::: Input material :::

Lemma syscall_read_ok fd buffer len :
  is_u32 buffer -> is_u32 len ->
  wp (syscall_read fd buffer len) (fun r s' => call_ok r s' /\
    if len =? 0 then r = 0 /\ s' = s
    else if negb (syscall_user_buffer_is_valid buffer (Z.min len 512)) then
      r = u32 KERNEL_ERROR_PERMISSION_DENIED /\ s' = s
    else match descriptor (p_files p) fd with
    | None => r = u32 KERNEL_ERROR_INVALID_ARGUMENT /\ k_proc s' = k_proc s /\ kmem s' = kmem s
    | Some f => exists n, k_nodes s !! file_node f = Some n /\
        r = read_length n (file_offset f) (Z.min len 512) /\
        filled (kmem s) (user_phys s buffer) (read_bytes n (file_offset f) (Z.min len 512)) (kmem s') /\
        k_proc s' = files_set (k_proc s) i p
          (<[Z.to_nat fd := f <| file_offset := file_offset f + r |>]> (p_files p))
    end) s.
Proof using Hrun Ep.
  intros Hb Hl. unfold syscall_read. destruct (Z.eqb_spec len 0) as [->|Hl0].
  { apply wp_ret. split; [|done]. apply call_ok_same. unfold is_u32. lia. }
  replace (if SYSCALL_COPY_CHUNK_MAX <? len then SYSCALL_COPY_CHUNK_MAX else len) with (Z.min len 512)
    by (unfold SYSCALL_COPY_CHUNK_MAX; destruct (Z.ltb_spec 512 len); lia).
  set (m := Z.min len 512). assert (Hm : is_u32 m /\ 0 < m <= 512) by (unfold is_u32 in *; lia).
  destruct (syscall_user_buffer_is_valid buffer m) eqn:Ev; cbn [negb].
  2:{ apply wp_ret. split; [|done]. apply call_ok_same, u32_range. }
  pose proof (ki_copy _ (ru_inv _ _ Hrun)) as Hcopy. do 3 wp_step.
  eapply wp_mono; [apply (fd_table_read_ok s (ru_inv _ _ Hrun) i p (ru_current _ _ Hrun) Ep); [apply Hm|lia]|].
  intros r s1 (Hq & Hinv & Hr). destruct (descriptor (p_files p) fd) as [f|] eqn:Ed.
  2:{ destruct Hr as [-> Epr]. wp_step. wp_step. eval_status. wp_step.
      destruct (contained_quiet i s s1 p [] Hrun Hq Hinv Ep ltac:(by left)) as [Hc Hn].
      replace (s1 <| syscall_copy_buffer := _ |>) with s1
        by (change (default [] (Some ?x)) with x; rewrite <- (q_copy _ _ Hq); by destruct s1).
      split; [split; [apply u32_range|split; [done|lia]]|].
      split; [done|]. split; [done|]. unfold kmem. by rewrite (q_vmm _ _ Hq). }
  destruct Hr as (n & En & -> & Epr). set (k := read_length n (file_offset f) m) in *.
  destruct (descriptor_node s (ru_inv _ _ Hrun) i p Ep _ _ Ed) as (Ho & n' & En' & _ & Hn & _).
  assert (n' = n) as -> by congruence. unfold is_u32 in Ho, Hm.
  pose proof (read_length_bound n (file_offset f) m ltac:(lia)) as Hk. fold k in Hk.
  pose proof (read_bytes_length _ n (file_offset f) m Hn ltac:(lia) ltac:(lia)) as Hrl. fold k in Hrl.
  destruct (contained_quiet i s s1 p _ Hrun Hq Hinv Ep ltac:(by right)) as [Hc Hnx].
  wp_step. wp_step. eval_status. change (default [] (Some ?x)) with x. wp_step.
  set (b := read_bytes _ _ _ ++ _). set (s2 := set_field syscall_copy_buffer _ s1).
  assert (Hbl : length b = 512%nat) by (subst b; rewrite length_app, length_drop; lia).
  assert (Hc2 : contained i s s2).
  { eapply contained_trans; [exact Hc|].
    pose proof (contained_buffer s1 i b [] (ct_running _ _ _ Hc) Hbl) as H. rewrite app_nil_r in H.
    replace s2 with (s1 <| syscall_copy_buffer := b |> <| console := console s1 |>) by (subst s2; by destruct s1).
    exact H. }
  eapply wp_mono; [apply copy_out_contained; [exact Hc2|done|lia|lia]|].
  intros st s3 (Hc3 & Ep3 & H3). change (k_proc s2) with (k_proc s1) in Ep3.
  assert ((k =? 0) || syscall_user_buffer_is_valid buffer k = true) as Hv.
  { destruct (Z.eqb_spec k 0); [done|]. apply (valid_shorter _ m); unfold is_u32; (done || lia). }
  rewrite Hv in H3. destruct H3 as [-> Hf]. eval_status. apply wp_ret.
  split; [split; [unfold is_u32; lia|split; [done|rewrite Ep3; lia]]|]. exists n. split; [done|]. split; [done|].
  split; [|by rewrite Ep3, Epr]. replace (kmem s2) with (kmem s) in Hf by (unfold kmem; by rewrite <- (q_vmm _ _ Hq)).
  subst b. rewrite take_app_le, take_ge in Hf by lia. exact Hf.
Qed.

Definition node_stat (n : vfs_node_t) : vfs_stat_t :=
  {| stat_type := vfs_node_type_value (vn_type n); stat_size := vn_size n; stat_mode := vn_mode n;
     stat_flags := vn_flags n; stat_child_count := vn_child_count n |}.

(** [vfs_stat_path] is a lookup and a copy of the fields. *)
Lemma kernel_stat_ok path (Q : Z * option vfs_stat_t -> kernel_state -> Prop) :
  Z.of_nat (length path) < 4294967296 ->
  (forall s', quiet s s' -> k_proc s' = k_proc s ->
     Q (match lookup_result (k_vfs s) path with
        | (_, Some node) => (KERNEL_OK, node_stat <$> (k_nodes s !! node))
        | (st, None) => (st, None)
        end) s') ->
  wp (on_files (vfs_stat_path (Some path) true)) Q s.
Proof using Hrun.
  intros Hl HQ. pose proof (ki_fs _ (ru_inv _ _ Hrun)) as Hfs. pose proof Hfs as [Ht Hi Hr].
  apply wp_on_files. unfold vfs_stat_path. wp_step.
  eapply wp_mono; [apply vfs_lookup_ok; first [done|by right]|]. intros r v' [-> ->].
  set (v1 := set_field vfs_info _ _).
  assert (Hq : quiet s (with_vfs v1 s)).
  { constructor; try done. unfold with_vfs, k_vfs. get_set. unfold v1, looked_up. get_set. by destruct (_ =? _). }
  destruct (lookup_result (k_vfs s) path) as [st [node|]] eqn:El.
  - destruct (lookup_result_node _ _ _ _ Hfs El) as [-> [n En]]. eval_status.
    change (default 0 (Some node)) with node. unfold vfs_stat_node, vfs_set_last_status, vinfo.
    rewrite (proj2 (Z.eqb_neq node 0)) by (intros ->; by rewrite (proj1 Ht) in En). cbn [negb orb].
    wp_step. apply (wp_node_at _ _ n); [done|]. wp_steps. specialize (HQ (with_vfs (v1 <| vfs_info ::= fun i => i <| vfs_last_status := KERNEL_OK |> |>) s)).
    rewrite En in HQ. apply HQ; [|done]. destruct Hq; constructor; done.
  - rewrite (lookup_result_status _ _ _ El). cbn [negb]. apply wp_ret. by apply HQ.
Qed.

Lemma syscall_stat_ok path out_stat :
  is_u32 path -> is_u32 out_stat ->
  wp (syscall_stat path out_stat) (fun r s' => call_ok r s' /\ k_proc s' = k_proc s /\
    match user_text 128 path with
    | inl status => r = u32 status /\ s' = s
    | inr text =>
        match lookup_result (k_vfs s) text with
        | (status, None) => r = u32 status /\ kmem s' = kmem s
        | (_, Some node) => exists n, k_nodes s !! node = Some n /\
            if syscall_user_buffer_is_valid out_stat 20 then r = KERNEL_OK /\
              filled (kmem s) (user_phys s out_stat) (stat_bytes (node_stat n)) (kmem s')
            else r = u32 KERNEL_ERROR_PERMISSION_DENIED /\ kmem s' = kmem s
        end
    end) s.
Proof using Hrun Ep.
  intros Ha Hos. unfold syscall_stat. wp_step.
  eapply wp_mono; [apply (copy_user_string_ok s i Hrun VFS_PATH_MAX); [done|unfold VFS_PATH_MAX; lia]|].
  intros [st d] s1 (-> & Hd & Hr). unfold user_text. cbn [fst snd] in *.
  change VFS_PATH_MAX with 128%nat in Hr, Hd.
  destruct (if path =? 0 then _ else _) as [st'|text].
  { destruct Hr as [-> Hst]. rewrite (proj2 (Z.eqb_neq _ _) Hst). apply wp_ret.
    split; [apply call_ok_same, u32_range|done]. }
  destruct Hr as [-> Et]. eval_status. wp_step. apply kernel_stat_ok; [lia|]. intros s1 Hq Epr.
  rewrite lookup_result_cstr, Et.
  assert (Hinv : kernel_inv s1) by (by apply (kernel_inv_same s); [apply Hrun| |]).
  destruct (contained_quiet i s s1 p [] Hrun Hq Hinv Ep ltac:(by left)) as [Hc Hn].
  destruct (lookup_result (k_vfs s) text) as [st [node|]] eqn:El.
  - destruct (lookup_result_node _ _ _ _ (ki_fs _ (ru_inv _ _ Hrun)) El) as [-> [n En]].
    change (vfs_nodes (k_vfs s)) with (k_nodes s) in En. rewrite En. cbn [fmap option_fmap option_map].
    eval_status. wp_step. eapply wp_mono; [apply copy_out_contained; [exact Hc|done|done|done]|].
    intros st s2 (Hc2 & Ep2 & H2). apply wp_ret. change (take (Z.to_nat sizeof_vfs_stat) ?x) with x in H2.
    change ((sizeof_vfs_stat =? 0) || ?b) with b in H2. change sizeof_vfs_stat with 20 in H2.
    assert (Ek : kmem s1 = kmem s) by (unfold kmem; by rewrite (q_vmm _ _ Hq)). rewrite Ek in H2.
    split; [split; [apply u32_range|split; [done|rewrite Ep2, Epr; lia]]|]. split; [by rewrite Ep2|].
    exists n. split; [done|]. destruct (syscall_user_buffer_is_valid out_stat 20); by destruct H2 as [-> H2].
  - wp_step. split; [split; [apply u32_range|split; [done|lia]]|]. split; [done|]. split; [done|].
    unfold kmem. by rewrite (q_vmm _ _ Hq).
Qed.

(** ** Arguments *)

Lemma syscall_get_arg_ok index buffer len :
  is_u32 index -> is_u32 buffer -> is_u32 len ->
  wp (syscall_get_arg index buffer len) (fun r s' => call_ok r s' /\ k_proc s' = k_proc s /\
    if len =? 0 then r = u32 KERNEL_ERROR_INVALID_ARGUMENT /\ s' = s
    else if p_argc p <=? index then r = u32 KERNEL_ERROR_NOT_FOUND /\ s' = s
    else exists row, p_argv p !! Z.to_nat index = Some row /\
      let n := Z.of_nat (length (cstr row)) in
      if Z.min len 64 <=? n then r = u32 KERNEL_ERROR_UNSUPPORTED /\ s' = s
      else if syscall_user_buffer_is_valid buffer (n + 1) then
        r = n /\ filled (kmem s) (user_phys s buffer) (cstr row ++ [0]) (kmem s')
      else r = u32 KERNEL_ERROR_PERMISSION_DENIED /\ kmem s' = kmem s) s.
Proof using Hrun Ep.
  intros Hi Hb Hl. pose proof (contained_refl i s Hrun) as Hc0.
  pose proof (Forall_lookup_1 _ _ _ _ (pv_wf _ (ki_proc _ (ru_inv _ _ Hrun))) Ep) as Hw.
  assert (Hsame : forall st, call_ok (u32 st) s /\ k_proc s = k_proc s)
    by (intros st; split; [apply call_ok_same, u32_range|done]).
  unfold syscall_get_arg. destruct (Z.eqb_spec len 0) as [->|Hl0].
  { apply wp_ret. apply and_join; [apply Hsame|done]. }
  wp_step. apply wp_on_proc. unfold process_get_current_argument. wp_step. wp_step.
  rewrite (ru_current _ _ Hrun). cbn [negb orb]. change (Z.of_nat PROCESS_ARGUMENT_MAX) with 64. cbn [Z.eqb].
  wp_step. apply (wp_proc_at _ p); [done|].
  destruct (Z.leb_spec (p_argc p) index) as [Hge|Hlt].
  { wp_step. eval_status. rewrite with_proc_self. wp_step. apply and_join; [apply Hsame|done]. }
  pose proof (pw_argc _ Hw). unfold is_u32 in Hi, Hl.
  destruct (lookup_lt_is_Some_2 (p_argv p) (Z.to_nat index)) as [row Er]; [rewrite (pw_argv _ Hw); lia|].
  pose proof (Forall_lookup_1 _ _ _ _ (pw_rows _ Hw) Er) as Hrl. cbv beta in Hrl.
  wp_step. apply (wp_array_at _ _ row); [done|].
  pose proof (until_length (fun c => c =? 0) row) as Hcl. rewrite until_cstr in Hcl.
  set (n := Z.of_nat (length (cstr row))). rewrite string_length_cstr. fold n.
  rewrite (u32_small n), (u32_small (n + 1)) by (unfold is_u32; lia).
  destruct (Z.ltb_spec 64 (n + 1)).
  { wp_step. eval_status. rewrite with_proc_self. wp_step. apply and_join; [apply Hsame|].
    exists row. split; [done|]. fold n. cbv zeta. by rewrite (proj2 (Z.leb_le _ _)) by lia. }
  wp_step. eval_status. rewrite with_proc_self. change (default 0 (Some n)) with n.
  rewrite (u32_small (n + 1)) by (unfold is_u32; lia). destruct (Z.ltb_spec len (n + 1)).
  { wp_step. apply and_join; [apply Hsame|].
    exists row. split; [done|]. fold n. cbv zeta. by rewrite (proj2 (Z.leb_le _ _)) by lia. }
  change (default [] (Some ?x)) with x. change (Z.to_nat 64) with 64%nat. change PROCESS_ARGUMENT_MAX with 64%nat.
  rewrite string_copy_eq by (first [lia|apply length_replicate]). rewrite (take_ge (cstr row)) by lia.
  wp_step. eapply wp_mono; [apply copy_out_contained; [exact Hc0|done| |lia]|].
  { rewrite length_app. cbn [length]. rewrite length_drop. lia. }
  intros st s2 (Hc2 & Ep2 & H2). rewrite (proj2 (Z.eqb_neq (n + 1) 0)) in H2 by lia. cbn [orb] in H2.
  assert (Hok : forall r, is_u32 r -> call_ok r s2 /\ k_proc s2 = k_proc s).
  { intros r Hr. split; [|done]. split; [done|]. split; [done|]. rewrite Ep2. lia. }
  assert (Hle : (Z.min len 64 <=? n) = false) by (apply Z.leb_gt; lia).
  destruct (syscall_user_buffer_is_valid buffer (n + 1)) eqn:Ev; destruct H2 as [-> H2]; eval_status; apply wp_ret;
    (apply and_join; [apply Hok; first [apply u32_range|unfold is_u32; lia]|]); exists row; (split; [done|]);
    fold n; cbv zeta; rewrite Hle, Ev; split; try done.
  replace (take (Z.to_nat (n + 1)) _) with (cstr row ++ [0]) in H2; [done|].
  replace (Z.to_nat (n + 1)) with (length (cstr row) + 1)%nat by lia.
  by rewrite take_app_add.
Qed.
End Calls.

:::

> [Exercise]: In the listing above, find the line containing "k_proc s' = files_set (k_proc s) i p" and the line containing "[|done]. apply call_ok_same.", then quote both, plus every line between them, exactly as written.

> [Answer to this task]:
        k_proc s' = files_set (k_proc s) i p
          (<[Z.to_nat fd := f <| file_offset := file_offset f + r |>]> (p_files p))
    end) s.
Proof using Hrun Ep.
  intros Hb Hl. unfold syscall_read. destruct (Z.eqb_spec len 0) as [->|Hl0].
  { apply wp_ret. split; [|done]. apply call_ok_same. unfold is_u32. lia. }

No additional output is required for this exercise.